Depuis des décennies, les signaux d'alerte se multiplient. La surexploitation des ressources, la pollution et les effets du changement climatique ont mis à rude épreuve les systèmes hydrologiques de la planète.

Des villes comme Mexico qui s'enfonce ou Kaboul qui risque de manquer d'eau illustrent une tendance globale. Le nouveau rapport de l'ONU, mené par Kaveh Madani, met des mots sur une nouvelle réalité : nous avons dépensé notre capital hydrique plus vite qu'il ne pouvait se régénérer.
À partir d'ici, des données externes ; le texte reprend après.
(* ===== verification/Jbd2Witness.v ===== *)
(** * JBD2: a concrete journal

    A device of 32 blocks of 1024 bytes with a journal of eight blocks at block 8,
    tag format v3 with checksums. *)

From stdpp Require Import base sorting numbers gmap list.
From S2P Require Import Prelude Sorted Wal WalReplay WalWriter Journal Jbd2 CrcIncr CrcLinear CrcCorrect Jbd2Replay Jbd2Writer Jbd2Codec Jbd2Order Jbd2Log Jbd2Apply Jbd2Commit Jbd2Crash Jbd2Boundary Jbd2Frame Jbd2Super Jbd2System Jbd2Progress.

Local Open Scope Z_scope.

#[local] Existing Instances BitwiseCrc BitwiseCrcAppend BitwiseCrcStandard.

(** ** The journal *)

(** Empty and marked so, or live from block 1 on. *)
Definition jsb_start (live : bool) : Z := if live then 1 else 0.
Definition jsb_raw (live : bool) : bytes :=
  be_bytes 4 JBD2_MAGIC ++ be_bytes 4 JBD2_BLOCKTYPE_SUPERBLOCK_V2 ++ be_bytes 4 0 ++ be_bytes 4 1024 ++ be_bytes 4 8 ++
  be_bytes 4 1 ++ be_bytes 4 5 ++ be_bytes 4 (jsb_start live) ++ zeros 8 ++ be_bytes 4 JBD2_FEATURE_INCOMPAT_CSUM_V3 ++ zeros 980.
Definition sample_sb (live : bool) : Jbd2Superblock :=
  mkJsb 1024 8 1 5 (jsb_start live) 0 0 JBD2_FEATURE_INCOMPAT_CSUM_V3 0 (replicate 16 0).

Definition sample_segments : list JournalSegment := [mkSegment 8 8].
Definition sample_resolve (i : Z) : res JournalError Z := resolve_segment_block sample_segments i.
Definition sample_env (live : bool) : ReplayEnv := env_of 8 true sample_resolve (sample_sb live).
Definition sample_seed : Z := Eval vm_compute in csum_seed (sample_sb true).
Definition sample_writer : Jbd2Writer := mkJwriter sample_segments 8 1 1 5 false false CsumV3 true sample_seed.
Definition sample_device (live : bool) : Device := mkDevice 1024 32 false {[8 := jsb_raw live]} [] ∅ [] [].

Lemma sample_resolves i a : 0 <= i → sample_resolve i = Ok a → 0 <= i < 8 ∧ a = 8 + i.
Proof.
  intros Hi. unfold sample_resolve, sample_segments. simpl. destruct (Z.ltb_spec i 8); [|done].
  unfold checked_add. destruct (Z.leb_spec (8 + i) u64_max); [|done]. simpl. intros [= <-]. lia.
Qed.

Lemma sample_resolve_ok i : 0 <= i < 8 → sample_resolve i = Ok (8 + i).
Proof.
  intros Hi. unfold sample_resolve, sample_segments. simpl. rewrite (proj2 (Z.ltb_lt _ _)) by lia.
  rewrite checked_add_ok by (unfold u64_max; lia). done.
Qed.

#[local] Opaque be_bytes le_bytes zeros.

Lemma sample_block_at live b : block_at (sample_device live) b = if decide (b = 8) then jsb_raw live else zeros 1024.
Proof.
  unfold block_at, dev_blocks, sample_device. cbn [dev_unsynced dev_durable dev_block_size write_all fold_left].
  case_decide; [subst; by rewrite lookup_singleton_eq|by rewrite lookup_singleton_ne].
Qed.

Lemma sample_at live j : 0 <= j < 8 → at_idx (sample_env live) (sample_device live) j (block_at (sample_device live) (8 + j)).
Proof.
  intros Hj. split; [lia|]. exists (8 + j). split; [by apply sample_resolve_ok|]. unfold read_block, sample_device at 1 2.
  cbn [dev_block_count dev_unreadable]. rewrite (proj2 (Z.leb_gt _ _)), bool_decide_eq_false_2 by (lia || set_solver). done.
Qed.

Lemma sample_parse live : parse_superblock (jsb_raw live) = Some (sample_sb live).
Proof. destruct live; vm_compute; reflexivity. Qed.

Lemma sample_fresh live seq : none_commits (sample_env live) seq (sample_device live).
Proof.
  intros j Hj. change ((env_window (sample_env live)).2) with 8 in Hj. exists (block_at (sample_device live) (8 + j)).
  split; [by apply sample_at|]. apply quiet_no_commit. rewrite sample_block_at. case_decide; [by eapply superblock_quiet, sample_parse|].
  intros h. assert (parse_header (zeros 1024) = None) as ->; [vm_compute; reflexivity|done].
Qed.

Lemma sample_seed_u32 : 0 <= sample_seed <= u32_max.
Proof. vm_compute. by split. Qed.

Lemma sample_log live : log_on sample_writer (sample_sb live) (sample_env live) [] (sample_device live).
Proof.
  pose proof sample_seed_u32. split; try done.
  - exists (jsb_raw live). split; [|apply sample_parse]. pose proof (sample_at live 0 ltac:(lia)) as Hat. by rewrite sample_block_at in Hat.
  - by destruct live.
  - by destruct live.
  - intros j Hj. destruct (sample_fresh live (nth_seq 5 0) j Hj) as (b&?&?). by exists b.
Qed.

Lemma sample_layout live : log_layout sample_writer (sample_env live).
Proof.
  split; [done|done|]. intros i j a Hi Hj Ha Hb. apply sample_resolves in Ha as [_ ->], Hb as [_ He]; lia.
Qed.

Lemma sample_logged live ahead : Z.of_nat ahead + 1 < 2 ^ 32 →
  logged 8 true sample_resolve sample_writer (sample_sb live) [] ahead (sample_device live).
Proof.
  intros Ha. split; try done.
  - apply sample_log.
  - intros k _. apply sample_fresh.
  - apply sample_layout.
Qed.

Lemma sample_quiescent ahead : Z.of_nat ahead + 1 < 2 ^ 32 →
  quiescent 8 true sample_resolve sample_writer (sample_sb false) ahead (sample_device false).
Proof. intros Ha. split; [by apply sample_logged|done|done]. Qed.

Lemma sample_ready ahead : Z.of_nat ahead + 1 < 2 ^ 32 →
  writer_ready sample_writer (sample_sb true) (sample_env true) [] ahead (sample_device true).
Proof.
  intros Ha. assert (∀ wr sy, logged 8 true sample_resolve sample_writer (sample_sb true) [] ahead (crashed (sample_device true) [] wr sy)) as Hlg.
  { intros wr sy. apply away_images; [by apply sample_logged|constructor]. }
  split; try done.
  - intros wr sy. apply (Hlg wr sy).
  - intros wr sy k Hk. by apply (Hlg wr sy).
  - apply sample_layout.
Qed.

(** ** Runs *)

Definition sample_payload : bytes := replicate 1024 7.
(** Two writes to block 20 and a revoke of block 21 between them. *)
Definition sample_txn : Jbd2Transaction :=
  add_write (add_revoke (add_write (add_write begin_transaction 20 [1; 2; 3]) 21 [4]) 21) 20 sample_payload.
Definition sample_commit_run : Device * Jbd2Writer * res JournalError (Z * Jbd2WriteStats) :=
  commit_transaction sample_writer sample_txn (sample_device true).

Lemma sample_items_ok : Forall (item_ok sample_writer 1024) (tx_body_items sample_txn).
Proof.
  assert (bytes_ok sample_payload) by (apply Forall_replicate; by compute).
  assert (zlen sample_payload = 1024) by (unfold zlen, sample_payload; by rewrite length_replicate).
  repeat constructor; simpl; try done; try (by vm_compute); lia.
Qed.

Definition sample_ps : list Piece := txn_pieces sample_writer 1024 (tx_body_items sample_txn).

(** The transaction fills the journal to its last block. *)
Lemma sample_commit_ok : match sample_commit_run.2 with Ok (seq, _) => seq = 5 | Err _ => False end.
Proof. vm_compute. reflexivity. Qed.


(** The log is durable, and a replay of it meets a failing write. *)
Definition sample_logged_device : Device := crashed (sync_device sample_commit_run.1.1).1 [] [WriteLanded 0] [].

Lemma sample_syncs : dev_syncs sample_commit_run.1.1 = [].
Proof. vm_compute. reflexivity. Qed.

Lemma sample_logged_on :
  log_on sample_commit_run.1.2 (sample_sb true) (sample_env true) [sample_ps] sample_logged_device.
Proof.
  destruct (commit_transaction_spec sample_writer (sample_sb true) (sample_env true) [] sample_txn 1
    (log_on sample_writer (sample_sb true) (sample_env true) []) (sample_device true)
    sample_commit_run.1.1 sample_commit_run.1.2 sample_commit_run.2) as [_ Hr].
  - by apply sample_ready.
  - by apply log_on_stable; [apply sample_layout|..].
  - intros d0 (kept&wr&sy&Hk&->). apply sublist_nil_r in Hk as ->. by apply (wr_log _ _ _ _ _ _ (sample_ready 0 eq_refl)).
  - intros torn k Hin. by apply not_elem_of_nil in Hin.
  - apply sample_items_ok.
  - unfold sample_commit_run. by destruct (commit_transaction _ _ _) as [[? ?] ?].
  - pose proof sample_commit_ok as Hok. destruct sample_commit_run.2 as [[seq st]|e]; [|by destruct Hok].
    destruct Hr as [_ Hr]. pose proof sample_syncs as Hs. unfold sample_logged_device. set (d2 := sample_commit_run.1.1) in *.
    clearbody d2. clear Hok. destruct (Hr (sync_device d2).1) as [_ Hlog].
    + unfold sync_device. by rewrite Hs.
    + apply Hlog. exists [], [WriteLanded 0], []. split; [apply sublist_nil_l|done].
Qed.

(** It sets block 20, the revoke having cancelled the write to block 21. *)
Lemma sample_effect b : log_effect [sample_ps] !! b = if decide (b = 20) then Some sample_payload else None.
Proof.
  change (log_effect [sample_ps]) with (txn_effect ∅ (pieces_of 4 sample_writer 1024 (tx_body_items sample_txn))).
  destruct (pieces_of_spec 4 sample_writer 1024 (tx_body_items sample_txn)) as [_ Heff]; [done|simpl; lia|apply sample_items_ok|].
  rewrite Heff. cbn [tx_body_items sample_txn add_write add_revoke begin_transaction app fold_left item_effect].
  assert (padded 1024 sample_payload = sample_payload) as -> by (vm_compute; reflexivity).
  case_decide; [subst; by rewrite lookup_insert_eq|]. rewrite lookup_insert_ne by done.
  destruct (decide (b = 21)) as [->|]; [by rewrite lookup_delete_eq|]. rewrite lookup_delete_ne, !lookup_insert_ne by done. done.
Qed.

Lemma sample_count : dev_block_count sample_logged_device = 32.
Proof. vm_compute. reflexivity. Qed.

Definition sample_replay_run : Device * res JournalError Jbd2ReplayOutcome :=
  replay_jbd2_inner 8 true sample_resolve sample_logged_device.

Lemma jbd2_replay_exact_witness :
  ∃ d2 o, replay_jbd2_inner 8 true sample_resolve (set_writes sample_replay_run.1 []) = (d2, Ok o) ∧
    ro_committed_sequences o = [5] ∧ replayed [sample_ps] sample_logged_device d2.
Proof.
  refine (proj2 (jbd2_replay_exact sample_commit_run.1.2 (sample_sb true) 8 true sample_resolve [sample_ps] sample_logged_device
    sample_replay_run.1 sample_replay_run.2 sample_logged_on _ _ _)).
  - intros b. rewrite sample_effect, sample_count. case_decide; [by subst|by intros [x [=]]].
  - intros i a Hi Ha. apply sample_resolves in Ha as [? ->]; [|done]. rewrite sample_effect. case_decide; [lia|done].
  - apply surjective_pairing.
Defined.

(** A truncated descriptor block. *)
Lemma strict_parse_agrees_witness :
  parse_descriptor_tags_strict_with_format [0; 0; 0; 9] true false CsumV3 =
    (if strict_descriptor_tag_count_with_format [0; 0; 0; 9] true false CsumV3
     then Some (parse_descriptor_tags_with_format [0; 0; 0; 9] true false CsumV3) else None) ∧
  ∀ n, strict_descriptor_tag_count_with_format [0; 0; 0; 9] true false CsumV3 = Some n →
    n = zlen (parse_descriptor_tags_with_format [0; 0; 0; 9] true false CsumV3).
Proof. apply strict_parse_agrees. by vm_compute. Defined.

(** ** The boundary *)

Definition sample_writes : smap bytes := [(20, sample_payload)].

Lemma sample_clear i : 0 <= i → sample_resolve i ≠ Ok 1.
Proof. intros Hi Hr. apply sample_resolves in Hr; lia. Qed.

Lemma sample_flag : flag_ok 1 (sample_device false).
Proof.
  split; [done|by vm_compute|rewrite sample_block_at; by vm_compute|rewrite sample_block_at; apply zeros_ok].
Qed.

Lemma sample_home_writes : home_writes sample_resolve sample_writer 1024 32 sample_writes.
Proof.
  split.
  - apply sm_wf_cons. split; [by intros kv ?%elem_of_nil|apply seq_strict_nil].
  - by vm_compute.
  - apply Forall_singleton. simpl. split_and!; [by vm_compute|done|]. intros i Hi Hr. apply sample_resolves in Hr; lia.
  - apply Forall_singleton. simpl. split; [by vm_compute|]. apply Forall_replicate. by compute.
Qed.


Lemma sample_healthy : healthy (sample_device false).
Proof. split; [done|done|]. intros b. rewrite sample_block_at. case_decide; vm_compute; reflexivity. Qed.


(** The preflight accepts it. *)
Example sample_boundary_succeeds :
  match ext4_journal_and_checkpoint true sample_writer sample_writes (sample_device false) with
  | Ret (_, _, _, out) => out = Ok ()
  | Panic => False
  end.
Proof. vm_compute. reflexivity. Qed.

(** ** Alternating writes and revokes *)

Definition alternating : Jbd2Transaction :=
  add_write (add_revoke (add_write (add_revoke (add_write begin_transaction 20 [1]) 21) 22 [2]) 23) 24 [3].
Definition alternating_run : Device * Jbd2Writer * res JournalError (Z * Jbd2WriteStats) :=
  commit_transaction sample_writer alternating (sample_device true).


(** ** A retry after a failed checkpoint *)

(** A journal of sixteen blocks. *)
Definition retry_raw : bytes :=
  be_bytes 4 JBD2_MAGIC ++ be_bytes 4 JBD2_BLOCKTYPE_SUPERBLOCK_V2 ++ be_bytes 4 0 ++ be_bytes 4 1024 ++ be_bytes 4 16 ++
  be_bytes 4 1 ++ be_bytes 4 5 ++ zeros 12 ++ be_bytes 4 JBD2_FEATURE_INCOMPAT_CSUM_V3 ++ zeros 980.
Definition retry_segments : list JournalSegment := [mkSegment 8 16].
Definition retry_writer : Jbd2Writer := mkJwriter retry_segments 16 1 1 5 false false CsumV3 true sample_seed.
(** The second home block of the first checkpoint fails, and so does the first
    log block of the retry. *)
Definition retry_device : Device :=
  mkDevice 1024 32 false {[8 := retry_raw]} [] ∅ (replicate 7 WriteDone ++ [WriteLanded 0; WriteDone; WriteLanded 0]) [].
Definition retry_writes : smap bytes := [(25, sample_payload); (26, sample_payload)].

Definition boundary_state (r : outcome (Device * Jbd2Writer * smap bytes * res BoundaryError ())) :
    Device * Jbd2Writer * option BoundaryError :=
  match r with
  | Ret (d, w, _, Ok _) => (d, w, None)
  | Ret (d, w, _, Err e) => (d, w, Some e)
  | Panic => (retry_device, retry_writer, None)
  end.
Definition retry_first : Device * Jbd2Writer * option BoundaryError :=
  boundary_state (ext4_journal_and_checkpoint false retry_writer retry_writes retry_device).
Definition retry_second : Device * Jbd2Writer * option BoundaryError :=
  boundary_state (ext4_journal_and_checkpoint false retry_first.1.2 retry_writes retry_first.1.1).
(** The power fails, and everything written so far has reached the device. *)
Definition retry_image : Device := crashed retry_second.1.1 (dev_unsynced retry_second.1.1) [] [].
Definition retry_recovered : Device * res JournalError Jbd2ReplayOutcome :=
  replay_jbd2_inner 16 true (resolve_segment_block retry_segments) retry_image.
Un diagnostic sans appel : la fin de l'abondance

Le concept de « faillite » est délibérément fort. Il vise à nous faire sortir de l'idée d'une crise passagère. Contrairement à une crise, une faillite implique des pertes irréversibles et la nécessité de s'adapter à des conditions durablement plus restrictives.

La nature nous fournit un revenu en pluie et en neige, mais nous avons puisé dans nos « économies », les aquifères, les zones humides et les glaciers, à un rythme insoutenable, nous plaçant en dette hydrologique.

Les chiffres sont éloquents. Plus de la moitié des grands lacs de la planète ont perdu de l'eau depuis 1990. 70 % des aquifères majeurs sont en déclin, et les glaciers ont reculé de 30 % depuis 1970. Cette situation n'est plus une simple alerte, c'est une nouvelle normalité. Des régions entières vivent bien au-delà de leurs moyens hydrologiques.

Quelles sont les conséquences humaines et économiques ?

Les répercussions de cette faillite sont déjà bien visibles et touchent directement les populations. Près de 4 milliards de personnes sont confrontées à une pénurie au moins un mois par an.

Des métropoles comme Los Angeles ou Téhéran ont continué leur expansion en ignorant les limites de leurs ressources, créant une véritable bombe à retardement.

L'agriculture, qui consomme environ 70 % de l'eau douce mondiale, est en première ligne. Le stress hydrique alimente également les tensions et les conflits, dont le nombre a explosé depuis 2010.

Les accords de partage, comme celui du fleuve Colorado aux États-Unis, sont basés sur des conditions climatiques qui n'existent plus. La surexploitation économique s'ajoute au tableau : plus de 300 milliards de dollars de dommages annuels sont liés à la dégradation des terres et à l'épuisement des nappes phréatiques.

Vers une nouvelle gestion : comment s'adapter ?

Accepter le diagnostic de faillite est la première étape pour passer d'une gestion de crise à court terme à une stratégie d'adaptation à long terme. Le rapport de l'ONU préconise une transformation profonde de l'agriculture, avec des cultures moins gourmandes en ressources et des systèmes d'irrigation plus efficaces.

Il est aussi crucial de mieux surveiller nos ressources, notamment grâce à l'IA et la télédétection.

La protection des écosystèmes restants, comme les zones humides et les nappes souterraines, devient non négociable. L'enjeu est de repenser nos institutions pour vivre dans les nouvelles limites hydrologiques.

Paradoxalement, cette ressource au cœur des tensions pourrait devenir un pont pour la coopération internationale. L'avenir dépendra de notre capacité à faire les choix courageux que cette nouvelle réalité impose.